In fact, it is a common mistake when people think China lacks media freedom and "therefore" doesn't attach importance to media. On the contrary, China perceives the media more importantly than capitalist society does. For instance, the editor-in-chief of the state mouthpiece, the People's Daily, is considered to be ministerial level (zhengbuji). Such importance is granted since the failure of the media to uphold the state's official narrative could be fatal to the regime. Beijing learned this lesson from the collapse of the Soviet Union. China's paramount leader Mao Zedong referred to the media as a "battleground" (zhendi) and Beijing has a strong determination to secure it. In February 2016, for instance, Xi Jinping demanded "absolute loyalty" from the Chinese state media during his high-profile visits to state news offices.
In the Chinese media landscape, the Global Times (huanqiu shibao) is the most controversial international newspaper. It has also been at the forefront of the Chinese public media warfare in foreign affairs. The old debate surrounding the newspaper among foreign experts has been whether it represents the Chinese government's views or not. The Global Times is owned by the official People's Daily. Its office is also located within the People's Daily compound in the eastern section of Beijing. Therefore, by the ownership structure, it is "official." At the same time, it doesn't receive any government subsidies (unlike the state People's Daily) and has to survive in the market on its own because it is classified as a "dushibao" (metro newspaper). So, it is "commercial."

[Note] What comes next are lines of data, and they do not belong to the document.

(* ===== verification/Sha256.v ===== *)
(** * SHA-256 ([crypto/sha256])

    The digest of FIPS 180-4 on byte lists, over 32-bit words kept in [Z]: the
    ledger derives its transfer identities and the feed its evidence from it. *)

From S2P Require Import Prelude GoStrings.
From Stdlib Require Import Ascii.

(** ** Bytes of a string *)

Definition bytes_of (s : string) : list Z := code <$> String.list_ascii_of_string s.
Definition string_of_bytes (l : list Z) : string := String.string_of_list_ascii (bytes l).

(** ** 32-bit words *)

Definition w32 (z : Z) : Z := z mod 2 ^ 32.
Definition rotr (n x : Z) : Z := Z.lor (Z.shiftr x n) (w32 (Z.shiftl x (32 - n))).
Definition not32 (x : Z) : Z := Z.lxor x (2 ^ 32 - 1).

Definition Ch (x y z : Z) : Z := Z.lxor (Z.land x y) (Z.land (not32 x) z).
Definition Maj (x y z : Z) : Z := Z.lxor (Z.lxor (Z.land x y) (Z.land x z)) (Z.land y z).
Definition Sigma0 (x : Z) : Z := Z.lxor (Z.lxor (rotr 2 x) (rotr 13 x)) (rotr 22 x).
Definition Sigma1 (x : Z) : Z := Z.lxor (Z.lxor (rotr 6 x) (rotr 11 x)) (rotr 25 x).
Definition sigma0 (x : Z) : Z := Z.lxor (Z.lxor (rotr 7 x) (rotr 18 x)) (Z.shiftr x 3).
Definition sigma1 (x : Z) : Z := Z.lxor (Z.lxor (rotr 17 x) (rotr 19 x)) (Z.shiftr x 10).

(** The constants of FIPS 180-4 are the first 32 bits of the fractional parts of
    the roots of the first primes. *)
Definition is_prime (n : nat) : bool :=
  forallb (λ d, negb (n mod d =? 0)%nat) (seq 2 (n - 2)).
Definition primes : list Z := Eval vm_compute in Z.of_nat <$> List.filter is_prime (seq 2 310).

(** The integer cube root of a number below [2^(3 bits)], bit by bit. *)
Fixpoint cube_root (bits : nat) (root n : Z) : Z :=
  match bits with
  | O => root
  | S bits' =>
      let candidate := root + 2 ^ Z.of_nat bits' in
      cube_root bits' (if candidate ^ 3 <=? n then candidate else root) n
  end.

Definition fraction32 (root : Z) : Z := root mod 2 ^ 32.
Definition round_constants : list Z :=
  Eval vm_compute in (λ q, fraction32 (cube_root 36 0 (q * 2 ^ 96))) <$> primes.

(** The eight chaining words. *)
Record Words : Type := mkWords { wa : Z; wb : Z; wc : Z; wd : Z; we : Z; wf : Z; wg : Z; wh : Z }.

Definition initial_words : Words := Eval vm_compute in
  match (λ q, fraction32 (Z.sqrt (q * 2 ^ 64))) <$> take 8 primes with
  | [a; b; c; d; e; f; g; h] => mkWords a b c d e f g h
  | _ => mkWords 0 0 0 0 0 0 0 0
  end.

(** ** Compression *)

(** The schedule, most recent word first. *)
Definition schedule_step (w : list Z) (_ : nat) : list Z :=
  w32 (sigma1 (nth 1 w 0) + nth 6 w 0 + sigma0 (nth 14 w 0) + nth 15 w 0) :: w.
Definition schedule (block : list Z) : list Z := reverse (foldl schedule_step (reverse block) (seq 16 48)).

Definition round (s : Words) (kw : Z * Z) : Words :=
  let t1 := wh s + Sigma1 (we s) + Ch (we s) (wf s) (wg s) + kw.1 + kw.2 in
  let t2 := Sigma0 (wa s) + Maj (wa s) (wb s) (wc s) in
  mkWords (w32 (t1 + t2)) (wa s) (wb s) (wc s) (w32 (wd s + t1)) (we s) (wf s) (wg s).

Definition compress (s : Words) (block : list Z) : Words :=
  let r := foldl round s (zip round_constants (schedule block)) in
  mkWords (w32 (wa s + wa r)) (w32 (wb s + wb r)) (w32 (wc s + wc r)) (w32 (wd s + wd r))
    (w32 (we s + we r)) (w32 (wf s + wf r)) (w32 (wg s + wg r)) (w32 (wh s + wh r)).

(** ** Padding and the digest *)

(** The [n] low bytes of [z], most significant first. *)
Fixpoint be_bytes (n : nat) (z : Z) : list Z :=
  match n with
  | O => []
  | S n' => Z.shiftr z (8 * Z.of_nat n') mod 256 :: be_bytes n' z
  end.

Definition padded (message : list Z) : list Z :=
  let len := Z.of_nat (length message) in
  message ++ [128] ++ replicate (Z.to_nat ((55 - len) mod 64)) 0 ++ be_bytes 8 (8 * len).

Fixpoint words_of (l : list Z) : list Z :=
  match l with
  | a :: b :: c :: d :: rest => (((a * 256 + b) * 256 + c) * 256 + d) :: words_of rest
  | _ => []
  end.

(** Blocks of sixteen words; the fuel is the number of words. *)
Fixpoint blocks (fuel : nat) (words : list Z) : list (list Z) :=
  match fuel, words with
  | O, _ | _, [] => []
  | S fuel, _ => take 16 words :: blocks fuel (drop 16 words)
  end.

Definition sha256 (message : string) : list Z :=
  let words := words_of (padded (bytes_of message)) in
  let s := foldl compress initial_words (blocks (length words) words) in
  concat (be_bytes 4 <$> [wa s; wb s; wc s; wd s; we s; wf s; wg s; wh s]).

(** [hex.EncodeToString(sha256.Sum256(..))] *)
Definition sha256_hex (message : string) : string := hex_encode (string_of_bytes (sha256 message)).

Example sha256_empty :
  sha256_hex "" = "e3b0c44298fc1c149afbf4c8996fb92427ae41e4649b934ca495991b7852b855".
Proof. vm_compute. reflexivity. Qed.

Example sha256_abc :
  sha256_hex "abc" = "ba7816bf8f01cfea414140de5dae2223b00361a396177a9cb410ff61f20015ad".
Proof. vm_compute. reflexivity. Qed.

Example sha256_two_blocks :
  sha256_hex "abcdbcdecdefdefgefghfghighijhijkijkljklmklmnlmnomnopnopq" =
    "248d6a61d20638b8e5c026930c3e6039a33ce45964ff2167f6ecedd419db06c1".
Proof. vm_compute. reflexivity. Qed.

(** ** Lemmas *)

Lemma be_bytes_len n z : length (be_bytes n z) = n.
Proof. induction n as [|n IH]; [done|]. cbn [be_bytes length]. by rewrite IH. Qed.

Lemma be_bytes_range n z : Forall (λ b, 0 <= b < 256) (be_bytes n z).
Proof. induction n as [|n IH]; constructor; [apply Z.mod_pos_bound; lia|exact IH]. Qed.

Lemma sha256_len message : length (sha256 message) = 32%nat.
Proof. unfold sha256. cbn [fmap list_fmap concat]. by rewrite !length_app, !be_bytes_len. Qed.

Lemma sha256_range message : Forall (λ b, 0 <= b < 256) (sha256 message).
Proof. unfold sha256. cbn [fmap list_fmap concat]. repeat apply Forall_app_2; auto using be_bytes_range. Qed.

Lemma string_of_bytes_len l : str_len (string_of_bytes l) = Z.of_nat (length l).
Proof.
  unfold string_of_bytes, str_len, bytes. f_equal.
  induction l as [|z l IH]; simpl; [done|]. f_equal. exact IH.
Qed.

Lemma sha256_hex_len message : str_len (sha256_hex message) = 64.
Proof. unfold sha256_hex. by rewrite hex_encode_len, string_of_bytes_len, sha256_len. Qed.

Lemma sha256_hex_hex message : all_chars is_lower_hex (sha256_hex message) = true.
Proof. apply hex_encode_hex. Qed.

The dual nature often draws exhaustive and unfruitful debates among foreign scholars who want to "nail down" the newspaper by assigning a certain category. But such an attempt is barren because the very strength of the newspaper is to voice the raw sentiment of the Communist Party and yet dodge responsibility. In other words, it is official when it wants; it is not official when it wants. (One also needs to caution that not all policy debates lead to actual policy). It is a convenient and ingenious tool of the Communist Party in shaping, influencing, and at times confusing the international audience. Such a media platform doesn't exist in the Western democratic society.